Protest
Hamza Warsame died over the weekend, on the 300 block of Summit Avenue. Friends and family gathered yesterday at Seattle Central's campus. Ansel Herz

The Seattle Police Department acknowledged on Tuesday what it called “community concerns” about the falling death on December 5 of Hamza Warsame, a 16-year-old high school student who took college courses at Seattle Central. The SPD pledged that Assistant Chief Robert Merner would personally supervise the investigation into his death.

Yesterday, Ikram Warsame, the boy's 18-year-old sister, led a boisterous march of several dozen students and supporters from the college to the SPD's East Precinct station. In an interview with The Stranger, she said it was frustrating to first hear on social media—where the hashtag #Justice4Hamza has gone viral—that police were not investigating the death as a homicide. When that came out, she said, people began speculating that her brother committed suicide. Others raised the possibility he had been murdered. The hashtag #Justice4Hamza has already trended in cities on five continents, according to Q13 Fox.

The SPD says the investigation is classified as a death investigation.

I asked Ikram whether her brother's death could have been an accident. "I think that the police—I have some faith in them to bring the truth," she said. "I hope they give us details. I'm just as clueless as everyone right now at this point in the investigation."

Another member of the family, Mumin Dimbil, told the Seattle Globalist he was frustrated with lack of communication by the SPD:

The family of Hamza Warsame criticized the lack of communication and sensitivity from police immediately after his fall.

“It is sad to say we do not know what happened and there has been a lack of communication from the police department,” said Mumin Dimbil, who says he is Warsame’s cousin...

“I want this case to be more on the facts, and not about what someone believes,” Dimbil said. He asked people “to refrain until we find the truth.”

In a conversation outside the precinct as protesters chanted, Captain Paul McDonaugh told Ikram Warsame, "I completely understand it. If I was a family member, I'd have a number of the same questions." Ikram responded, "This is important to me and to everyone here and to my family. That's the reason we're here today."

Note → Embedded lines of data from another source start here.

(** * ComfyUI bridge: the client of [main.py], embedded and verified

    The development follows [ComfyUIClient] of [main.py]:
    - [modify_workflow]      (the Workflow Mutator),
    - [queue_prompt]         (the Job Submitter),
    - [wait_for_completion]  (the Completion Watcher),
    - [get_history] and [download_image] (the Result Fetcher).

    Python values that come out of [json.load] / [json.loads] are embedded as
    the inductive type [json]; a Python [dict] is an association list in
    insertion order with the first binding of a key being the live one.
    Everything the program gets from outside (random identifiers, the clock,
    websocket frames, HTTP responses, the file system) is an explicit
    argument of the embedded function.  Clock readings are binary64 floats,
    as [loop.time()] returns them, and their difference is the rounded one
    of the machine. *)

From Stdlib Require Import PrimFloat.
From Stdlib Require SpecFloat FloatOps.
From Stdlib Require Import ZArith QArith List String Ascii Bool Lia.
Import ListNotations.

Local Open Scope string_scope.
Local Open Scope Z_scope.

(* ================================================================= *)
(** ** Python values *)

Module Py.

(** What [json.load] builds.  A float is carried as a rational: the program
    never computes with one, it only stores it or tests its truth value. *)
#[warnings="-register-all"]
Inductive json : Type :=
| JNull
| JBool (b : bool)
| JInt (n : Z)
| JFloat (q : Q)
| JStr (s : string)
| JArr (items : list json)
| JObj (fields : list (string * json)).

(** A Python [dict] with [str] keys. *)
Definition dict : Type := list (string * json).

(** Exceptions that are not [HTTPException]. *)
Inductive pyexn : Type :=
| AttributeError
| TypeError
| KeyError
| IndexError
| JSONDecodeError
| OSError
| ConnectionClosed
| ConnectFailed
| HTTPXError (status : option Z).
    (* [httpx.HTTPError]: [Some c] is the [HTTPStatusError] that
       [raise_for_status] raises on status [c], [None] a transport error
       (connection refused, timeout, ...) *)

(** A piece of the f-string that makes an [HTTPException] detail: literal
    text, or an interpolated value before it is turned into text. *)
Inductive fmt : Type :=
| FStr (s : string)
| FJson (j : json)
| FExn (e : pyexn).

"It breaks my heart, because I know him," said Guyanthony Parramore, a classmate and friend of Hamza's, who described him as a cheerful young man—"very outgoing, open." He said if the department had pushed out information about Hamza's death to the community sooner, "then we wouldn't have so many issues."

The New York Times cited an anonymous police official yesterday who says a preliminary examination of the body shows no signs of injuries related to a beating or suggesting foul play.

The SPD did not respond to questions from The Stranger about its communication with the family and what role, if any, Habtamu Abdi, the SPD's new East African Community Liaison, has played in this case. After the killing of local teenager Abubakar Abdi in October, the police liaison was harshly criticized by a local graduate student for his absence, leaving the teenager's surviving friends to bury him on their own.

Meanwhile, in the background of all this, these are frightening times for Muslims in this country: There are widely-reported racist threats against Muslims both locally and nationally. The recent cover-up of a black teenager's death by Chicago police is the latest in a string of incidents that have compromised whatever trust many African-Americans may have had in police. For those reasons alone, and without jumping to any conclusions whatsoever: #Justice4Hamza.